• What the exercise asks
Could you reproduce, from the records below, everything from the line with "let report := append_if" down to the line with "Definition by_precedence : PolicyRuleDescriptor", keeping both of those lines and changing nothing?

─── Dataset records

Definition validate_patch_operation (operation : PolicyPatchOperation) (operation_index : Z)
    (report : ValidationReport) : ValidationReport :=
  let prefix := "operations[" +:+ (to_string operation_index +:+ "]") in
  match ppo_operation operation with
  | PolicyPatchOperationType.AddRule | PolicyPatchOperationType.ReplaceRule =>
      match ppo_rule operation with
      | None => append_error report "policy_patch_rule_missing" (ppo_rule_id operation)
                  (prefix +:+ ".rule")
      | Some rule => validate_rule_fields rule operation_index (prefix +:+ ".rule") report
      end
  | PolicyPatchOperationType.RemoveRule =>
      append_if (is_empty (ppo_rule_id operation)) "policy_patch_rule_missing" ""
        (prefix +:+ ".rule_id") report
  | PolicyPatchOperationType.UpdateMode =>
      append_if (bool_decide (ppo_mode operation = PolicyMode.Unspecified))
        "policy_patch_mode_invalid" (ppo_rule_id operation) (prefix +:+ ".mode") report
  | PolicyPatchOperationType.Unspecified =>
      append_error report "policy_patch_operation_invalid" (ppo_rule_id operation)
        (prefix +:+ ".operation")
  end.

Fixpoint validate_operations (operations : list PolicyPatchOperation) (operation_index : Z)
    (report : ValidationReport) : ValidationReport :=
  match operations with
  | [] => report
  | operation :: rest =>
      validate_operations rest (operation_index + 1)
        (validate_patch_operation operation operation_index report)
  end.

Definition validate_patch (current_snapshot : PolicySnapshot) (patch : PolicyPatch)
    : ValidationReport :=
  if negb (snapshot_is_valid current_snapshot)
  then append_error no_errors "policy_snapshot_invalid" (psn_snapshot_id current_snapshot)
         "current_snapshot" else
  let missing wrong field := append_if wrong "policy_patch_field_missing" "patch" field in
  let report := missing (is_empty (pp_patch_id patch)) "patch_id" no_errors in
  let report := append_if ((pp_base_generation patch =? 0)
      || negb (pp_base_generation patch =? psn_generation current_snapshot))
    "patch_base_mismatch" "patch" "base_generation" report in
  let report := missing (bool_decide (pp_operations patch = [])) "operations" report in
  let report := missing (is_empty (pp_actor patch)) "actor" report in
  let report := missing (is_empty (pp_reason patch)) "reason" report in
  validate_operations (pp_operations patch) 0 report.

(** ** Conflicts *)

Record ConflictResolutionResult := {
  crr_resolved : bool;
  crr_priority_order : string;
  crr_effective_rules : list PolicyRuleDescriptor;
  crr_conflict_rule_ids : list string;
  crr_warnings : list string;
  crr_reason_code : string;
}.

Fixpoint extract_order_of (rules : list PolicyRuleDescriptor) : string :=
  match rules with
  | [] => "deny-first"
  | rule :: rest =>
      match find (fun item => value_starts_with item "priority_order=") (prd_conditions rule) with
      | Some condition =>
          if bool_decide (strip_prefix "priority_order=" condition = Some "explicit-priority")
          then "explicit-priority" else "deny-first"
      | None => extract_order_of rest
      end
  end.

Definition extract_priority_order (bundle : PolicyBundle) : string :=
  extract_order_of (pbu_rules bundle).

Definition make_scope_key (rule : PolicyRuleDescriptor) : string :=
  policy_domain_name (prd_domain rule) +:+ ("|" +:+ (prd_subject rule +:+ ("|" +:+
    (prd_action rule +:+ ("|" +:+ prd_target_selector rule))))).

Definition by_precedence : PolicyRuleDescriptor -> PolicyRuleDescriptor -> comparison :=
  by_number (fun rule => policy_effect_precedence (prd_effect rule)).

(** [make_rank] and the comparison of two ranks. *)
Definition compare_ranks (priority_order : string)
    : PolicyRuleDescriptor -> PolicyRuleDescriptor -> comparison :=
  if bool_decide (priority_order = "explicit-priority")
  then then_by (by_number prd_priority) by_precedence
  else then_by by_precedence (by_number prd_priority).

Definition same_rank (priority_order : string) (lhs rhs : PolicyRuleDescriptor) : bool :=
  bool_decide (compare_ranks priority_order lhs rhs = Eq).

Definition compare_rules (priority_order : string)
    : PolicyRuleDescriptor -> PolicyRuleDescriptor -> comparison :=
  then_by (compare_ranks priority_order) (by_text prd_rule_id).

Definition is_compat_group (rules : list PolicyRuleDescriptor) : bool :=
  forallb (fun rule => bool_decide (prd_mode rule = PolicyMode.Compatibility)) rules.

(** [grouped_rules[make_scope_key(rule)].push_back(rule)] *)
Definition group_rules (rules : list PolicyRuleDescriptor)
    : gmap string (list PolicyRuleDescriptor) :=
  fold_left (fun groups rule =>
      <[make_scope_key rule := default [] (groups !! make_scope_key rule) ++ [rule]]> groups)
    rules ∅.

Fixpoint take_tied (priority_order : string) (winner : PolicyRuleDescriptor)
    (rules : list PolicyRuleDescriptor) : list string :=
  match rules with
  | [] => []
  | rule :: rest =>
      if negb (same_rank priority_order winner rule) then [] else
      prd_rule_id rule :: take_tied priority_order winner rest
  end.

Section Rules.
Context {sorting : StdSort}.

──────
─── Dataset records

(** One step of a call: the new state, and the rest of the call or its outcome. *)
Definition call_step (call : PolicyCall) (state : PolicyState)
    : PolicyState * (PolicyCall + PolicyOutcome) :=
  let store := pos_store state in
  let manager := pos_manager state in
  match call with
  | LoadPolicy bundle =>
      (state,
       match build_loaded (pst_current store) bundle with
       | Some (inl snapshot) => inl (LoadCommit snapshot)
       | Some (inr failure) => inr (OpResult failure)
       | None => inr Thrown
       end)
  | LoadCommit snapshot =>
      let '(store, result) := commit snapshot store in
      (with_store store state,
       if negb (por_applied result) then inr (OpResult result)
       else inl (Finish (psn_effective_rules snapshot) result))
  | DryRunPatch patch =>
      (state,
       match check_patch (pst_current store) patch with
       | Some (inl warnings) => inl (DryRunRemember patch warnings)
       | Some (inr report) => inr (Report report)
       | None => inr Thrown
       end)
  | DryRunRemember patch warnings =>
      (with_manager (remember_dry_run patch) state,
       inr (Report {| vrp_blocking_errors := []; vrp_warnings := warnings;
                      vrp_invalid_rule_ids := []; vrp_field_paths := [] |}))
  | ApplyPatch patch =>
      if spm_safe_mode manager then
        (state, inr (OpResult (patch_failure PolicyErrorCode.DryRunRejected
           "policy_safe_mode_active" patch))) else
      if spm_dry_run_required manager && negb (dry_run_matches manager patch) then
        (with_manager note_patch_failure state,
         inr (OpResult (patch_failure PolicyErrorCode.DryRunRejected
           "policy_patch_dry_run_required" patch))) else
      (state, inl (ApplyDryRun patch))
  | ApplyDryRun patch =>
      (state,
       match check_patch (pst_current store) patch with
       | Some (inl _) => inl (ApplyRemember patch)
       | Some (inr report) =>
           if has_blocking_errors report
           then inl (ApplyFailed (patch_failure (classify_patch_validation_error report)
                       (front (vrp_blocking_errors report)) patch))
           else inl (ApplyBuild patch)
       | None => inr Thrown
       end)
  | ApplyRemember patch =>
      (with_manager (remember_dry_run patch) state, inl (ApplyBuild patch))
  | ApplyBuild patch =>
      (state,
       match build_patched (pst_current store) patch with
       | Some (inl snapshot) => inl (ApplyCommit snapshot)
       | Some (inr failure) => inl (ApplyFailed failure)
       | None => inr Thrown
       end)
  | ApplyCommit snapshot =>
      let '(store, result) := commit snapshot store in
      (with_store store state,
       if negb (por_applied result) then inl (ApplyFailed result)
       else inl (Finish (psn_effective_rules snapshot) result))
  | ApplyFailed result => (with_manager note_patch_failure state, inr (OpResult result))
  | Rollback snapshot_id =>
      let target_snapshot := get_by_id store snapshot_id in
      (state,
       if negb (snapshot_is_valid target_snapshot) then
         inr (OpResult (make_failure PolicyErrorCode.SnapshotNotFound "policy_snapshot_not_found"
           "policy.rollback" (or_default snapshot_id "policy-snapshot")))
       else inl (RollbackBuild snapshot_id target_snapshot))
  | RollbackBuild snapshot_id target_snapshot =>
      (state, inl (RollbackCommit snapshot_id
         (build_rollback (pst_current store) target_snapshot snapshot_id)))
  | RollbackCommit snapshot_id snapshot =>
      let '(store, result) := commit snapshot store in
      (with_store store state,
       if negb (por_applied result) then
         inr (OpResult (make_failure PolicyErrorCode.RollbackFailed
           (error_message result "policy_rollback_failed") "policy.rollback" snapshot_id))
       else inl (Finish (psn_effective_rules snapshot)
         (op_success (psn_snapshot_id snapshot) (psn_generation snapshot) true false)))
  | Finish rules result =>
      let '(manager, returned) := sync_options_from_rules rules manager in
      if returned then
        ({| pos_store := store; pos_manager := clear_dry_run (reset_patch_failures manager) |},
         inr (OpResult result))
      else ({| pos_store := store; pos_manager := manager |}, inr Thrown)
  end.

──────

• Written answer
  let report := append_if ((pp_base_generation patch =? 0)
      || negb (pp_base_generation patch =? psn_generation current_snapshot))
    "patch_base_mismatch" "patch" "base_generation" report in
  let report := missing (bool_decide (pp_operations patch = [])) "operations" report in
  let report := missing (is_empty (pp_actor patch)) "actor" report in
  let report := missing (is_empty (pp_reason patch)) "reason" report in
  validate_operations (pp_operations patch) 0 report.

(** ** Conflicts *)

Record ConflictResolutionResult := {
  crr_resolved : bool;
  crr_priority_order : string;
  crr_effective_rules : list PolicyRuleDescriptor;
  crr_conflict_rule_ids : list string;
  crr_warnings : list string;
  crr_reason_code : string;
}.

Fixpoint extract_order_of (rules : list PolicyRuleDescriptor) : string :=
  match rules with
  | [] => "deny-first"
  | rule :: rest =>
      match find (fun item => value_starts_with item "priority_order=") (prd_conditions rule) with
      | Some condition =>
          if bool_decide (strip_prefix "priority_order=" condition = Some "explicit-priority")
          then "explicit-priority" else "deny-first"
      | None => extract_order_of rest
      end
  end.

Definition extract_priority_order (bundle : PolicyBundle) : string :=
  extract_order_of (pbu_rules bundle).

Definition make_scope_key (rule : PolicyRuleDescriptor) : string :=
  policy_domain_name (prd_domain rule) +:+ ("|" +:+ (prd_subject rule +:+ ("|" +:+
    (prd_action rule +:+ ("|" +:+ prd_target_selector rule))))).

Definition by_precedence : PolicyRuleDescriptor -> PolicyRuleDescriptor -> comparison :=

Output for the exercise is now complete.